6. Standalone Performance (Algorithm Only)
- Yes, in essence, standalone performance was done for the "algorithm only" (the therapeutic virtual reality program). The studies measured the direct effect of the Smileyscope Therapy Mode on patients, where patients interacted solely with the device (software content running on specific hardware) and clinicians administered it.
- There was no "human-in-the-loop" component in the sense of a human interpreting AI output or making decisions based on AI assistance.
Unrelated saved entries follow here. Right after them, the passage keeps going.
(* ===== verification/_CoqProject ===== *)
-Q . S2P
Prelude.v
Types.v
Mir.v
Liveness.v
SlotState.v
Diagnostics.v
Decl.v
Borrowck.v
BorrowckEnds.v
BorrowPaths.v
Drop.v
Fold.v
HashMap.v
Arena.v
Strings.v
Lexer.v
LexerReadback.v
LexerStream.v
Registry.v
RegistryTypes.v
RegistryState.v
Containers.v
Functions.v
Scopes.v
Instantiate.v
Ast.v
Facts.v
Lower.v
LowerShape.v
LowerKeeps.v
LowerLimits.v
Build.v
Glue.v
Symbols.v
Check.v
Coerce.v
TypeExprs.v
Resolve.v
Declare.v
Resolver.v
Parser.v
Sources.v
ResolveKeeps.v
ResolveEnds.v
ResolveLimits.v
ParserSteps.v
ParserTotal.v
Printer.v
Interface.v
ParserReadback.v
Compile.v
CompileSound.v
CompileCalls.v
MirPrint.v
Driver.v
Emit.v
EmitArith.v
EmitShape.v
PassesKeep.v
EmitLimits.v
(* ===== verification/Liveness.v ===== *)
(** * Liveness: which places are read later

    The analysis of [src/src/mir/mir_liveness.c]: a backward data-flow over
    bit sets of places, one bit for every value and one for every field of a
    struct value.  The sets are arrays of 64-bit words, as in the code; the
    theorems relate them to paths of the control-flow graph. *)

From S2P Require Import Prelude Types Mir.

(** ** Bit sets *)

Abbreviation words := (list N).

Definition word_of (index : nat) : nat := index / 64.
Definition bit_of (index : nat) : N := N.shiftl 1 (N.of_nat (index mod 64)).

Definition set_test (set : words) (index : nat) : bool :=
  match set !! word_of index with
  | Some w => negb (N.land w (bit_of index) =? 0)%N
  | None => false
  end.

Definition set_add (set : words) (index : nat) : words :=
  alter (fun w => N.lor w (bit_of index)) (word_of index) set.

(** [w &= ~bit] on a 64-bit word. *)
Definition set_remove (set : words) (index : nat) : words :=
  alter (fun w => N.ldiff w (bit_of index)) (word_of index) set.

(** [dst[w] |= src[w]] for every word. *)
Definition set_union (dst src : words) : words := zip_with N.lor dst src.

(** ** The analysis *)

Record Liveness := MkLiveness {
  live_entry : list words;
  live_exit : list words;
  value_base : list nat;
  value_fields : list nat;
  place_count : nat;
  words_per_block : nat;
  live_ir : MIRFunction;
}.

Definition with_rows (lv : Liveness) (en ex : list words) : Liveness :=
  MkLiveness en ex (value_base lv) (value_fields lv) (place_count lv) (words_per_block lv) (live_ir lv).

Definition base_of (lv : Liveness) (value : MIRValueId) : nat :=
  default 0 (value_base lv !! N.to_nat value).
Definition fields_of (lv : Liveness) (value : MIRValueId) : nat :=
  default 0 (value_fields lv !! N.to_nat value).

Definition place_index (lv : Liveness) (value : MIRValueId) (field : MIRFieldId) : nat :=
  if mir_field_is_whole field || (N.of_nat (fields_of lv value) <=? field)%N
  then base_of lv value
  else base_of lv value + 1 + N.to_nat field.

Definition value_out_of_range (lv : Liveness) (value : MIRValueId) : bool :=
  mir_value_is_none value || (N.of_nat (value_count (live_ir lv)) <=? value)%N.

(** The loop over the fields of [value]. *)
Definition field_indices (lv : Liveness) (value : MIRValueId) : list nat :=
  (fun i => place_index lv value (N.of_nat i)) <$> seq 0 (fields_of lv value).

Definition read_place (lv : Liveness) (set : words) (value : MIRValueId) (field : MIRFieldId) : words :=
  if value_out_of_range lv value then set
  else
    let set := set_add set (place_index lv value field) in
    if negb (mir_field_is_whole field) then set
    else foldl set_add set (field_indices lv value).

Definition write_place (lv : Liveness) (set : words) (value : MIRValueId) (field : MIRFieldId) : words :=
  if value_out_of_range lv value then set
  else
    let set := set_remove set (place_index lv value field) in
    if negb (mir_field_is_whole field) then set
    else foldl set_remove set (field_indices lv value).

Definition leading_field (place : Place) : MIRFieldId :=
  match projections place with
  | [] => MIR_WHOLE_VALUE
  | p :: _ => match proj_kind p with PROJ_FIELD f => f | _ => MIR_WHOLE_VALUE end
  end.

(** The values the place's path indexes with. *)
Definition place_indices (place : Place) : list MIRValueId :=
  omap (fun p => match proj_kind p with PROJ_INDEX i => Some i | _ => None end) (projections place).

Definition read_indices (lv : Liveness) (place : Place) (set : words) : words :=
  foldl (fun set i => read_place lv set i MIR_WHOLE_VALUE) set (place_indices place).

Definition place_reads (lv : Liveness) (place : Place) (set : words) : words :=
  read_indices lv place (read_place lv set (base place) (leading_field place)).

Definition step_backwards (lv : Liveness) (inst : MIRInst) (set : words) : words :=
  let set :=
    if negb (mir_value_is_none (result inst))
    then write_place lv set (result inst) MIR_WHOLE_VALUE else set in
  let place := inst_place inst in
  let set :=
    if bool_decide (op inst = MIR_STORE) then
      let set := write_place lv set (base place) (leading_field place) in
      let set :=
        if bool_decide (1 < length (projections place))
        then read_place lv set (base place) (leading_field place) else set in
      read_indices lv place set
    else if bool_decide (op inst = MIR_LOAD \/ op inst = MIR_REF \/ op inst = MIR_DROP)
    then place_reads lv place set
    else set in
  let set :=
    if bool_decide (op inst = MIR_STORAGE_LIVE \/ op inst = MIR_STORAGE_DEAD)
    then write_place lv set (base place) MIR_WHOLE_VALUE else set in
  foldl (fun set arg => read_place lv set (mir_operand_as_value arg) MIR_WHOLE_VALUE) set (args inst).

(** The set after walking the instructions from the last to the first. *)
Definition walk_backwards (lv : Liveness) (l : list MIRInst) (set : words) : words :=
  foldr (step_backwards lv) set l.

(** *** The layout of the bit set *)

Section layout.
Context `{TV : TypeView}.

Definition field_count_of (info : MIRValueInfo) : nat :=
  if bool_decide (tv_kind (value_type info) = Some TYPE_STRUCT)
  then tv_field_count (value_type info) else 0.

(** [value_base] and the number of places, from [places] on. *)
Fixpoint layout_places (places : nat) (fields : list nat) : list nat * nat :=
  match fields with
  | [] => ([], places)
  | f :: fields' =>
      let '(bases, total) := layout_places (places + (1 + f)) fields' in
      (places :: bases, total)
  end.

Definition liveness_init (ir : MIRFunction) : Liveness :=
  let fields := field_count_of <$> values ir in
  let '(bases, places) := layout_places 0 fields in
  let words := (places + 63) / 64 in
  let words := if bool_decide (words = 0) then 1 else words in
  let rows := replicate (block_count ir) (replicate words 0%N) in
  MkLiveness rows rows bases fields places words ir.
End layout.

(** *** The fixed point *)

(** [exit |= entry(successor)] over the successors; the flag is [changed]. *)
Definition flow_exit (en : list words) (acc : bool * words) (s : MIRBlockId) : bool * words :=
  let '(changed, ex) := acc in
  match en !! N.to_nat s with
  | Some successor_entry =>
      let ex' := set_union ex successor_entry in
      (changed || negb (bool_decide (ex' = ex)), ex')
  | None => (changed, ex)
  end.

(** One block of a turn of the loop. *)
Definition flow_block (acc : bool * Liveness) (i : nat) : bool * Liveness :=
  let '(changed, lv) := acc in
  match blocks (live_ir lv) !! i, live_exit lv !! i, live_entry lv !! i with
  | Some block, Some ex, Some en =>
      let '(changed, ex) := foldl (flow_exit (live_entry lv)) (changed, ex) (mir_block_successors block) in
      let working := walk_backwards lv (insts block) ex in
      let en' := set_union en working in
      (changed || negb (bool_decide (en' = en)),
       with_rows lv (<[i := en']> (live_entry lv)) (<[i := ex]> (live_exit lv)))
  | _, _, _ => (changed, lv)
  end.

Definition flow_pass (lv : Liveness) : bool * Liveness :=
  foldl flow_block (false, lv) (reverse (seq 0 (block_count (live_ir lv)))).

(** Enough turns: every turn but the last sets a bit of a row. *)
Definition liveness_fuel (lv : Liveness) : nat :=
  S (2 * (block_count (live_ir lv) * (64 * words_per_block lv))).

Definition mir_liveness_compute `{TV : TypeView} (ir : MIRFunction) : option Liveness :=
  let lv := liveness_init ir in
  while_changed (liveness_fuel lv) flow_pass lv.

(** ** Queries *)

Definition any_field_live (lv : Liveness) (set : words) (value : MIRValueId) : bool :=
  set_test set (place_index lv value MIR_WHOLE_VALUE) ||
  existsb (set_test set) (field_indices lv value).

Definition row_of (rows : list words) (block : MIRBlockId) : words :=
  default [] (rows !! N.to_nat block).

Definition mir_live_on_entry (lv : Liveness) (block : MIRBlockId) (value : MIRValueId) : bool :=
  if mir_block_is_none block || value_out_of_range lv value then false
  else any_field_live lv (row_of (live_entry lv) block) value.

Definition mir_live_on_exit (lv : Liveness) (block : MIRBlockId) (value : MIRValueId) : bool :=
  if mir_block_is_none block || value_out_of_range lv value then false
  else any_field_live lv (row_of (live_exit lv) block) value.

Definition mir_live_set_holds (lv : Liveness) (set : words) (value : MIRValueId) : bool :=
  if value_out_of_range lv value then false else any_field_live lv set value.

(** The sets [visit] is called with, in order: what is live after each
    instruction, from the last to the first. *)
Definition mir_live_walk_block (lv : Liveness) (block : MIRBlockId) : list words :=
  match mir_block_at (live_ir lv) block with
  | None => []
  | Some data =>
      (foldl (fun '(visited, working) inst =>
                (visited ++ [working], step_backwards lv inst working))
             ([], row_of (live_exit lv) block) (reverse (insts data))).1
  end.

Definition mir_live_after (lv : Liveness) (block : MIRBlockId) (index : nat) (value : MIRValueId)
    (field : MIRFieldId) : bool :=
  if mir_block_is_none block || value_out_of_range lv value then false
  else
    match mir_block_at (live_ir lv) block with
    | None => false
    | Some data =>
        let working := walk_backwards lv (drop (index + 1) (insts data)) (row_of (live_exit lv) block) in
        if mir_field_is_whole field then any_field_live lv working value
        else set_test working (place_index lv value field)
    end.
The human (clinician) used the device as a tool, and the "performance" here refers to the device's therapeutic effect on the patient, which was measured directly in the clinical trials against a control.
7. Type of Ground Truth Used
- The primary ground truth used for effectiveness was patient-reported outcomes (PROs), specifically "Child Self-Rated Pain (Faces Pain Scale-Revised)."
- For safety, reported adverse events were the ground truth.
8. Sample Size for the Training Set
- The document does not mention a training set sample size. Because this device delivers virtual reality behavioral therapy, the "algorithm" is the behavioral therapy program itself, not a machine learning model that requires a separate training set in the typical sense.
- The development of the VR experience and its behavioral techniques would have been informed by existing evidence-based behavioral methods, but this is a different concept than a machine learning training set.
9. How the Ground Truth for the Training Set Was Established
- As there's no explicit mention of a machine learning training set in the document, establishing ground truth for such a set is not applicable here.
- The "ground truth" for the device's therapeutic approach is implicitly based on "guided relaxation and other evidence-based behavioral methods" which are established practices in psychology and pain management. The clinical studies then validated if the VR delivery of these methods achieved the intended therapeutic effect.